(* ===== verification/Prelude.v ===== *)
(** * Verification of the SunOS 3.4 kernel core

    The repository is the source of SunOS 3.4.  This development models the resource
    management and scheduling core of its kernel, [src/sun/sys], with the sort and the external data
    representation of its C library: routines with a contract of their own, in C over shared tables, linked structures and
    machine-width integers.

    ** Conventions

    A routine is a function from the state it works on to [res]: [Ok] is a return, [Panic] a
    call of panic() with its message, [Fault] an access outside the object (undefined in C).
    A table is a list indexed from 0, a pointer into it an index; a chain of structures is
    the list of their indices in order, except where the links themselves are the point
    (character lists, disk queues), where they are a store.  Integers are [Z]; where a value
    is stored in a narrower field or can overflow the wrap is written ([u16], [i32]).
    Counters bounded by the size of their table (free blocks, segment sizes) are exact.
    spl() calls are left out: each routine runs at the level that makes it atomic, and
    interleaving is modelled at the points where the code gives up the processor (sleep,
    swtch, the functions softclock calls).  A loop without a structural bound takes fuel; the
    theorems prove that the fuel a definition starts with is enough, or that any larger fuel
    gives a result, so none is of the form "if it returns".  User memory is an argument: what
    copyin delivers, or the error of copyin or copyout.

    ** Files

    - [Prelude]: results, array access, machine integers, [unlink], list lemmas and tactics
      (the hint database [kern], [kstep] to run a bind).
    - [Rmap] ([sys/subr_rmap.c]): resource maps on the array the code uses, header in slot 0.
      A well-formed map represents a list of sorted, separate segments; rmalloc is first fit,
      rmfree returns exactly the block, merges neighbours, panics exactly on a bad block and
      drops one segment when the map is full; rmget takes exactly the block asked for.  The class
      [ResMap] is what rmalloc and rmfree promise to a client, implemented by the maps; the
      semaphores, the messages, the kernel heap and the mbufs are proved against the class.
    - [Ipc] ([sys/ipc_subr.c], parts of [sys/kern_prot.c]): permissions and key lookup.
    - [Sem] ([sys/ipc_sem.c]), definitions.  [SemUndo]: adjust-on-exit entries, their
      structure invariant and the inverse of an adjustment.  [SemOp]: one operation and its
      undoing.  [SemThms]: semop is all or nothing, semexit takes back what SEM_UNDO
      operations did, semunrm forgets exactly its range.  [SemIds]: semget and IPC_RMID keep
      the sets on disjoint parts of the pool and retire identifiers.  [SemWitness]: a
      facility the theorems apply to.
    - [Callout] ([sys/kern_clock.c]): the delta-encoded timeout queue; the abstraction is the
      list of deadlines.  [Timer] ([sys/kern_time.c], hzto and uniqtime): interval timers,
      which rearm themselves through [Callout].
    - [Synch] ([sys/kern_synch.c], setrq and remrq of [sun3/vax.s]): sleep and run queues;
      [SynchThms]: the queue invariant, wakeup, sleep, setrun and the bounds of priorities.
    - [Clist] ([sys/tty_subr.c]): character lists in linked 32-byte blocks found by masking
      addresses; each routine against the list of characters, for any block
      chain, with the block accounting.
    - [Dsort] ([ufs/ufs_dsort.c]): disksort against stable insertion in one-way scan order.
    - [Dnlc] ([sys/vfs_dnlc.c], vn_rele, crfree): the name cache; [DnlcThms]: refinement of
      an abstract least-recently-used map, reference counts included.
    - [Ufs] ([ufs/ufs_alloc.c], [ufs_subr.c], [ufs_tables.c], macros of [fs.h]), definitions.
      [UfsBits]: bit maps.  [UfsFrag]: runs of free fragments, the fragment tables checked
      against their meaning for all 256 bytes, fragacct.  [UfsSearch]: mapsearch,
      the accounting invariant of a cylinder group, block choice.  [UfsAlloc]:
      operations within a group.  [UfsThms]: a mounted file system; alloccg, free and
      fragextend.  [UfsInode]: ialloccg and ifree.  [UfsPolicy]: the class [Allocator] and
      hashalloc over it.  [UfsWitness]: a file system the theorems apply to.
    - [Kmem] ([sys/heap_kmem.c]), definitions: the Cartesian tree of free blocks, the header
      list, deferred frees.  [KmemTree]: the tree operations against the sorted list of blocks
      (insertion, deletion, demotion, the coalescing walk, the descent).  [KmemThms]: who owns
      each byte of the region, the invariant, kmem_free.  [KmemAlloc]: kmem_alloc, the round
      trip, kmem_free_intr.  [KmemWitness]: heaps grown from kmem_init.
    - [Msg] ([sys/ipc_msg.c]), definitions: queues of messages, their headers and their text in a
      mapped region.  [MsgThms]: who owns each header and each byte of text, what a queue
      represents.  [MsgOps]: msgsnd, msgrcv, msgget and msgctl against queues of typed messages,
      and the round trip.  [MsgWitness]: facilities the theorems apply to.
    - [Mbuf] ([sys/uipc_mbuf.c], [h/mbuf.h]), definitions: mbufs at their addresses in a byte
      store, clusters with their counts, a chain the list of its mbufs.  [MbufThms]: the
      invariant, a cluster's count is the number of mbufs that use it.  [MbufOps]: allocation
      and freeing, mclget.  [MbufCopy]: m_copy.  [MbufTrim]: m_adj, m_cat, m_pullup.
      [MbufWitness]: pools the theorems apply to, and what the code does outside them.
    - [Flags]: bit flags as [Z], with the tactics that decide their identities.
    - [Sockbuf] ([sys/uipc_socket2.c], [h/socketvar.h]), definitions: socket buffers over mbuf
      chains.  [SockbufThms]: a buffer as a stream of bytes and record marks; sbappend, sbdrop,
      sbflush, the lock, the limits.  [SockbufAddr]: datagrams, sbappendaddr; buffers the theorems
      apply to.
    - [Sock] ([sys/uipc_socket.c], [sys/uipc_socket2.c], accept() of [sys/uipc_syscalls.c],
      unp_scan), definitions: sockets by address, their queues of connections, their states.
      [SockThms]: the circular queues as lists.  [SockState]: the state flags, as a step
      relation; soisconnected.  [SockQueue]: the classes [Protocol] (what sonewconn needs of an
      attach) and [Dequeues] (what soclose needs of an abort); sonewconn, accept, soclose.
    - [Unp] ([sys/uipc_usrreq.c], getf, ufalloc and ufavail of [sys/kern_descrip.c]),
      definitions: control blocks, names, connections, rights.  [UnpThms]: the unix domain is a
      [Protocol] and does not dequeue what it aborts; writes and reads of a stream and
      the credit its two ends share.  [SockWitness]: sockets the theorems apply to.
    - [UnpGc] (unp_gc): the collector of files in flight, and that its marking reaches exactly the
      files reachable from the open ones.  [UnpRights]: descriptors into files and back.
      [GcWitness]: file tables the theorems apply to.
    - [Cksum] ([sun/in_cksum.c], ocsum of [sun/ocsum.s]): the internet checksum of an mbuf chain
      against its definition; a packet the theorems apply to.
    - [Reass]: the queue of pieces out of order that TCP and IP keep in the same way: the classes
      [SeqOps] and [SeqSpace] (arithmetic of positions), insertion with its trimming, and that the
      queue stays sorted, apart and true to the stream.
    - [Tcp] ([netinet/tcp_input.c], the receiving half), definitions: the receive window, what of a
      segment lies in it, tcp_reass and TCP_REASS, the FIN.  [TcpThms]: tcp_reass over [Reass] with
      32-bit sequence numbers.  [TcpStream]: the reader sees the stream, whatever arrives in
      whatever order; the states a FIN leads to.  [TcpWitness]: a connection the theorems apply to.
    - [Ip] (ip_reass, ip_freef, ip_slowtimo, ip_drain and the end of ipintr in
      [netinet/ip_input.c]), definitions: fragments and their queues.  [IpThms]: a datagram comes out
      when no byte is missing, with its data; queues expire.
    - [Bio] ([sys/vfs_bio.c], [h/buf.h], allocbuf of [sun/ufs_machdep.c], the loop of binit),
      definitions: the buffer cache.  [BioInv]: the class [Drive], what the device promises, and the
      invariant: the cache stands for the contents of the volumes, of which what is written behind or
      on its way is ahead of the device.  [BioOps]: brelse, transfers that end, biowait.
      [BioWrite]: bwrite, bdwrite, what the holder of a buffer may do.  [BioGet]:
      getnewbuf, brealloc and the overlaps it removes.  [BioRead]: getblk.  [BioThms]:
      bread, bflush, and programs that cannot tell the cache from the volume; binit.
      [BioWitness]: a disk that keeps the promises, and runs.
    - [Qsort] ([src/lib/libc/gen/qsort.c]), qsort() on the bytes of an array;
      the loops over bytes as exchanges and moves of records.  [QsortThms]: the class [Comparison];
      the result is a permutation in order, and qst() leaves the least record where the insertion
      sort needs it.
    - [Pcfs] ([pcfs/pc_alloc.c], pc_truncate of [pcfs/pc_node.c]), definitions: the packed allocation
      table.  [PcfsThms]: the table as an array of entries, a file as a chain of clusters; what pc_balloc
      allocates pc_bmap finds, what pc_bfree frees pc_freeclusters counts, other files stay; what
      truncation does to the chain.
    - [Pctime] ([pcfs/pc_subr.c]): the calendar, daylight saving time, packed times and the way back.
    - [Xdr] ([src/lib/libc/rpc]: [xdr.c], [xdr_array.c], [xdr_reference.c], [xdr_mem.c], xdr_pmap of
      [pmap_prot.c]), definitions: the routines that encode, decode and free, over any stream of the
      class [xdr_ops], and streams in memory.  [XdrThms]: the class [XdrStream], what a stream promises,
      and that every routine is a [Codec].  [XdrMem]: streams in memory keep the promises; a routine for any
      type is a codec; the external representation as a specification; round trips, decoding of
      arbitrary bytes, and sizes that overflow.  [XdrRec] ([xdr_rec.c]): streams of records over a
      connection; they keep the promises of [XdrStream], and what is sent as records is received.

    ** Interaction

    Semaphores and messages allocate ranges of their pools, the kernel heap and the mbufs their
    pages, from a resource map (through [ResMap]); semaphores and messages check permissions and
    find identifiers through [Ipc]; they wake sleepers by channel; real-time timers arm and
    disarm callouts; wakeup and setrun move processes between the sleep and the run queues;
    hashalloc drives alloccg through [Allocator].  Sockets hold their data in mbuf chains through
    socket buffers, live in mbufs themselves, and ask their protocol through one function, of
    which the unix domain is an implementation; what a caller sleeps on is a result.  TCP gives what is
    in order to the socket buffer; TCP and IP instantiate [Reass] through [SeqSpace], and what they
    hold are mbuf chains.  The buffer cache asks any device that is a [Drive], which calls biodone()
    in its own time: while a transfer is started or the process sleeps.  The routines of XDR
    call the stream through [xdr_ops], each other, and malloc(), whose answers are a parameter.  Everything else the routines call (VOP_INACTIVE, psignal, aston, printf)
    is recorded as an event of the state.

    ** Not modelled

    Device drivers, machine-dependent code, paging, the boot monitors, most of the internet
    and the file-system protocols, the rest of the libraries, commands and the window system: register and
    buffer I/O, or code above the kernel core.  Of the files named above: gettimeofday and
    settimeofday (copying), the statistics part of hardclock, roundrobin, semsys and msgsys (dispatch),
    alloc, realloccg and ialloc (quotas and in-core inodes around the modelled allocators),
    update, syncip and getmp; of tcp_input the acknowledgements, SYN, RST and urgent data, and
    tcp_output; IP options, forwarding and routing; sosend and soreceive (user memory between every two steps) and the
    rest of the socket system calls, closef.  The theorems about the buffer cache are about one
    process and the device, transfers without errors and the Sun-3, where the memory of a buffer is one
    page; allocbuf moving pages between buffers has a definition only.  The directories and vnode operations
    of the PC file system, and the copy of a node into its directory entry, are left out, and so
    are the streams of XDR over mbufs and stdio, floating point numbers and remote procedure calls.  Names in the
    file system are answers: what lookupname or vn_create finds.  The name strings that only reach printf are not kept, nor is
    the bread() of a group whose block lies outside the device. *)

From stdpp Require Import prelude list numbers strings.
From Stdlib Require Import ZArith Lia.


Declare Scope kern_scope.
Delimit Scope kern_scope with kern.
Open Scope Z_scope.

» **WHAT YOU SHOULD DO**:
Nothing should appear in the answer except the lines above from the line with "- [Prelude]: results, array" through the line with "which rearm themselves", both included, written out exactly.

» **OUTPUT OF THE TASK**:
    - [Prelude]: results, array access, machine integers, [unlink], list lemmas and tactics
      (the hint database [kern], [kstep] to run a bind).
    - [Rmap] ([sys/subr_rmap.c]): resource maps on the array the code uses, header in slot 0.
      A well-formed map represents a list of sorted, separate segments; rmalloc is first fit,
      rmfree returns exactly the block, merges neighbours, panics exactly on a bad block and
      drops one segment when the map is full; rmget takes exactly the block asked for.  The class
      [ResMap] is what rmalloc and rmfree promise to a client, implemented by the maps; the
      semaphores, the messages, the kernel heap and the mbufs are proved against the class.
    - [Ipc] ([sys/ipc_subr.c], parts of [sys/kern_prot.c]): permissions and key lookup.
    - [Sem] ([sys/ipc_sem.c]), definitions.  [SemUndo]: adjust-on-exit entries, their
      structure invariant and the inverse of an adjustment.  [SemOp]: one operation and its
      undoing.  [SemThms]: semop is all or nothing, semexit takes back what SEM_UNDO
      operations did, semunrm forgets exactly its range.  [SemIds]: semget and IPC_RMID keep
      the sets on disjoint parts of the pool and retire identifiers.  [SemWitness]: a
      facility the theorems apply to.
    - [Callout] ([sys/kern_clock.c]): the delta-encoded timeout queue; the abstraction is the
      list of deadlines.  [Timer] ([sys/kern_time.c], hzto and uniqtime): interval timers,
      which rearm themselves through [Callout].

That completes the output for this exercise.